(Data items)
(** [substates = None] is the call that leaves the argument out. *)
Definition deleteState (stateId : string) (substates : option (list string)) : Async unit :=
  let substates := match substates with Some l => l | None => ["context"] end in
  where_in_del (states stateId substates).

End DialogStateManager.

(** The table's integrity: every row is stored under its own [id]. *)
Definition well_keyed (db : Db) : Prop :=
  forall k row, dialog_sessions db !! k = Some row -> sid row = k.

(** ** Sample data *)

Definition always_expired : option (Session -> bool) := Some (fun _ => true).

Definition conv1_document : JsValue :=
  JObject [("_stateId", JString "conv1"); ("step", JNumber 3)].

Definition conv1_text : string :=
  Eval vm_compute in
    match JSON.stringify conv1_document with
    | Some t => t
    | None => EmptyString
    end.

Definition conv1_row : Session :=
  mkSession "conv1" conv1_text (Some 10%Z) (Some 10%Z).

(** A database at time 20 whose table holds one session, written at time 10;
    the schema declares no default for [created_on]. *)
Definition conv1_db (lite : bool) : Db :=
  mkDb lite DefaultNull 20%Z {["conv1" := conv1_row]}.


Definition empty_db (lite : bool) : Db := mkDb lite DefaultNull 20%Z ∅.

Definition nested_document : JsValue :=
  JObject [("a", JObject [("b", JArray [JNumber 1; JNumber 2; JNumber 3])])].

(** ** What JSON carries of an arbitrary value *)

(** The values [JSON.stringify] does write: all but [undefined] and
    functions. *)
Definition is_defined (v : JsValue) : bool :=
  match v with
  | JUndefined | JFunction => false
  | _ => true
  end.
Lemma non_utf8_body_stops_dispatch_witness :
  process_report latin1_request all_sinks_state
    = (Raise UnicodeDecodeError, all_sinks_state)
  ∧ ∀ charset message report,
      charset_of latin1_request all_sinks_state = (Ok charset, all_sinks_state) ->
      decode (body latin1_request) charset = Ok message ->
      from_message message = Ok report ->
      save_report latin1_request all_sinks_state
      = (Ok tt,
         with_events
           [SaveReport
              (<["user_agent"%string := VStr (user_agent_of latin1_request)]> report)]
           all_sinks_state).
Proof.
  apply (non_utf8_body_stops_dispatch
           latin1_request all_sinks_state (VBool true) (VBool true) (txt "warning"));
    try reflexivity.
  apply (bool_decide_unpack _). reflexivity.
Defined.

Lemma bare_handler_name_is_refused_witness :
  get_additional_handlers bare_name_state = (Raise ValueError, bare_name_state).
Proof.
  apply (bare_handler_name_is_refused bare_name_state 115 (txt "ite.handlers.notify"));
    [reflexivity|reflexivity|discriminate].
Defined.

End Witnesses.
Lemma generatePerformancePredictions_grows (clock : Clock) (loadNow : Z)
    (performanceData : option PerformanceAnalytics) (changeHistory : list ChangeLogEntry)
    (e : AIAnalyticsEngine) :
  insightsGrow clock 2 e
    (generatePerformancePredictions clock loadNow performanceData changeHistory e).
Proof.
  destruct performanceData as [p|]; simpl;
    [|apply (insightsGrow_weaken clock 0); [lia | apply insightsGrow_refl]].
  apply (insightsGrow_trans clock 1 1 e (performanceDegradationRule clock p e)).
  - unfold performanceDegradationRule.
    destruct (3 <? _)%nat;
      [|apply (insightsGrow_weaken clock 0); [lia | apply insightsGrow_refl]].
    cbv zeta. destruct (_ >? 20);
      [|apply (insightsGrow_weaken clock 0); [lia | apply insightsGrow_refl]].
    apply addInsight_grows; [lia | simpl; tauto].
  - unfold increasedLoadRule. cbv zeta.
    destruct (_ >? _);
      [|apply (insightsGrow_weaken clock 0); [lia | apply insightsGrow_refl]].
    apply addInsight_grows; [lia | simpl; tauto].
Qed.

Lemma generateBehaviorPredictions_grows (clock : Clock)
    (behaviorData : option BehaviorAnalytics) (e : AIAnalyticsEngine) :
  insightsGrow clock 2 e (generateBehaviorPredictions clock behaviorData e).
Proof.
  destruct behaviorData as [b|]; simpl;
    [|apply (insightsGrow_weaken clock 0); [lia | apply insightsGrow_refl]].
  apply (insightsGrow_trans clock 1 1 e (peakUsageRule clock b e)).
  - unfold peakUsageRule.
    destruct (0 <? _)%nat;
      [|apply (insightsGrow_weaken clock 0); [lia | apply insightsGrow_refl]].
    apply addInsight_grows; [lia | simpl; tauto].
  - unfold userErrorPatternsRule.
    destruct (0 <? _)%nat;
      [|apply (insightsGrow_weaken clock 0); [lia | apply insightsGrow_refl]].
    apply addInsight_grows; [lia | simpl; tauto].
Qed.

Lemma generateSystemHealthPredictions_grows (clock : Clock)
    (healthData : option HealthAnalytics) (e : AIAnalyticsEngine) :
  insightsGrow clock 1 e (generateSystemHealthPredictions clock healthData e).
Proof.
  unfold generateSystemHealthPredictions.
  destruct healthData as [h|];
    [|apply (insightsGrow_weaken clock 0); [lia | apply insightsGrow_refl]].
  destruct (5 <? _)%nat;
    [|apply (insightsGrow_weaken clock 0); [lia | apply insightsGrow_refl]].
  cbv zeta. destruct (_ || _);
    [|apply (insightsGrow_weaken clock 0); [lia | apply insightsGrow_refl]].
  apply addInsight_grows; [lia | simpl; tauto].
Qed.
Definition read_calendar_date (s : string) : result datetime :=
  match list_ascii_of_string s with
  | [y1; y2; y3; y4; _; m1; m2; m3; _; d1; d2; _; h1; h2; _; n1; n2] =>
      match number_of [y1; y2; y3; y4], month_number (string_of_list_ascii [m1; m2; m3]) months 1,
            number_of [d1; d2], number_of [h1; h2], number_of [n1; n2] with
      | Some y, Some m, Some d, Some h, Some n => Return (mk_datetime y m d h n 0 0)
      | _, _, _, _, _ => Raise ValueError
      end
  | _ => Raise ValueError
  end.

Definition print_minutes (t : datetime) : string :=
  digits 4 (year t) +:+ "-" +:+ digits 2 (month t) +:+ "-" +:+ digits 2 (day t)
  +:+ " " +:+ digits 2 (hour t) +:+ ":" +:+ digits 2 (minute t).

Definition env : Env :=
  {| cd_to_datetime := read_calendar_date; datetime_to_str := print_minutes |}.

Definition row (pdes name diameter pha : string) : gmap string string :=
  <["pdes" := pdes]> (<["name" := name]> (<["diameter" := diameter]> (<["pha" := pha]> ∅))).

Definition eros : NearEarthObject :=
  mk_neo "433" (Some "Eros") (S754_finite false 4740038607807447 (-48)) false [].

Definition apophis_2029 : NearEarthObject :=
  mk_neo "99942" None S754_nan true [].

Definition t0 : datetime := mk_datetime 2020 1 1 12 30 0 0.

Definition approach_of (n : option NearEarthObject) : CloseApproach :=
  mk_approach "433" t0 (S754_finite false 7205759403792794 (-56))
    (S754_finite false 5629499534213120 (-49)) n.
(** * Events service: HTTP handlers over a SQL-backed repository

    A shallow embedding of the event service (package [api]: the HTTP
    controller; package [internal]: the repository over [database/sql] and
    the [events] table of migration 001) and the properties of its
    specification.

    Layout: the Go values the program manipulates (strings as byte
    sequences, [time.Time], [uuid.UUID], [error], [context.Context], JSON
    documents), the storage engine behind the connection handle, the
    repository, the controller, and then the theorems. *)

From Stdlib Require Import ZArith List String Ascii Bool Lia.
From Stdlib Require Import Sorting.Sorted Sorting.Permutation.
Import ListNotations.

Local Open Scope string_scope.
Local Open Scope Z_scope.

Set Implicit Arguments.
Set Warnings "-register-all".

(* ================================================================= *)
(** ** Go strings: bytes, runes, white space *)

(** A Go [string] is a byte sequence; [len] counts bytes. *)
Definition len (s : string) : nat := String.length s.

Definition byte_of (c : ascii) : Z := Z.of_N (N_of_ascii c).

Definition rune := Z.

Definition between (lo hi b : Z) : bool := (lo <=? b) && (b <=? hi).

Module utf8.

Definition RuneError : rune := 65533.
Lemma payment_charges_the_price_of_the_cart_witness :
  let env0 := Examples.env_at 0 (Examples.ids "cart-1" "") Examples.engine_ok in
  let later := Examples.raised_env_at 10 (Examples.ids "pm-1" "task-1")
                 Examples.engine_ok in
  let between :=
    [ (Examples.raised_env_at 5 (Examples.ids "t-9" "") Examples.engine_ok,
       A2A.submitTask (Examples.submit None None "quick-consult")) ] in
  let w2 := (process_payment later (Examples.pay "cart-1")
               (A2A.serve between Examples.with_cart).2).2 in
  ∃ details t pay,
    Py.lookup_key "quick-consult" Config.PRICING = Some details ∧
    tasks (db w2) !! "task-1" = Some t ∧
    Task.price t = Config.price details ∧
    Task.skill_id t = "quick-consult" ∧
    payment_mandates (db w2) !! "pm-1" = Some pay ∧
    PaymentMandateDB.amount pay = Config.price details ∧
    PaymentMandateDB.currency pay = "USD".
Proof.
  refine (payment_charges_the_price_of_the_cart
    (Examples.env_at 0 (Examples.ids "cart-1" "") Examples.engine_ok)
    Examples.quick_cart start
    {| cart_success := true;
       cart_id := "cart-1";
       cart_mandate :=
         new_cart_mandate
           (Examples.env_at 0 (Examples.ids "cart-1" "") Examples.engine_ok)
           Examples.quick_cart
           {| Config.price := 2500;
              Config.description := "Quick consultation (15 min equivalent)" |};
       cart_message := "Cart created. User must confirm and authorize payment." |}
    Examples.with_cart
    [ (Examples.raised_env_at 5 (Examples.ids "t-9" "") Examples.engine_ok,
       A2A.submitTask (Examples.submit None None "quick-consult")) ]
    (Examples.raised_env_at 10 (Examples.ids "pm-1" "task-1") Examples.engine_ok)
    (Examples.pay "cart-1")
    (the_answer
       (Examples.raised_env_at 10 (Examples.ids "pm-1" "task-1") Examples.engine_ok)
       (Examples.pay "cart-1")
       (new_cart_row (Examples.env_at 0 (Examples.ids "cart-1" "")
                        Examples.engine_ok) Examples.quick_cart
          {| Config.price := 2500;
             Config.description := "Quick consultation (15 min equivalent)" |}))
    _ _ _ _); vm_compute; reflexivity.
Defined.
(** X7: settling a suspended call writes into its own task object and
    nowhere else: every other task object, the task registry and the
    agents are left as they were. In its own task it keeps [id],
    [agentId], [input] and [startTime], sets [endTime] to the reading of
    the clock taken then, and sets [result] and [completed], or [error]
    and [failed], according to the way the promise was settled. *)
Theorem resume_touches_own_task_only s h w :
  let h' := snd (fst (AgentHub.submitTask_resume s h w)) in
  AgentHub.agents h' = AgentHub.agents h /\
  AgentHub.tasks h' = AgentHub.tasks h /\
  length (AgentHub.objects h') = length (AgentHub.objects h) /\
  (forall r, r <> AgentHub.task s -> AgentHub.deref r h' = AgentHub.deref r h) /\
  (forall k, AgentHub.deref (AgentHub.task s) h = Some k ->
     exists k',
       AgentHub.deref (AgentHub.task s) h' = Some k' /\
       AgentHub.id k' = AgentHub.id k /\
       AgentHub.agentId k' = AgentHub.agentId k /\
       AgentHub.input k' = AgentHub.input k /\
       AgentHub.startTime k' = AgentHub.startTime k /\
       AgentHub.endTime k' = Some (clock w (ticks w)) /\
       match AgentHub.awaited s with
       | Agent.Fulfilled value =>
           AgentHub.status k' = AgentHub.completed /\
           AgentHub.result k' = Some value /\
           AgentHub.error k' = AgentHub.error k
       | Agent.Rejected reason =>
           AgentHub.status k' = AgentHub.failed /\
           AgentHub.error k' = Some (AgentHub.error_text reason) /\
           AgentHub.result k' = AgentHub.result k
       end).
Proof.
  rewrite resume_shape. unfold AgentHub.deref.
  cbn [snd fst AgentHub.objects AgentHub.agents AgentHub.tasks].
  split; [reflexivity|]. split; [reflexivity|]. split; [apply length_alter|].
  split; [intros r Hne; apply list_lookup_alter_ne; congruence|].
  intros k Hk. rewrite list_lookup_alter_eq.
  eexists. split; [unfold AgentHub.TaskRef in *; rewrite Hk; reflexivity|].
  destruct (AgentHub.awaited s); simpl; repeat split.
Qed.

_Goal of the exercise_.
Show the lines above that have the word "deref".

_Result for this task_.
  (forall r, r <> AgentHub.task s -> AgentHub.deref r h' = AgentHub.deref r h) /\
  (forall k, AgentHub.deref (AgentHub.task s) h = Some k ->
       AgentHub.deref (AgentHub.task s) h' = Some k' /\
  rewrite resume_shape. unfold AgentHub.deref.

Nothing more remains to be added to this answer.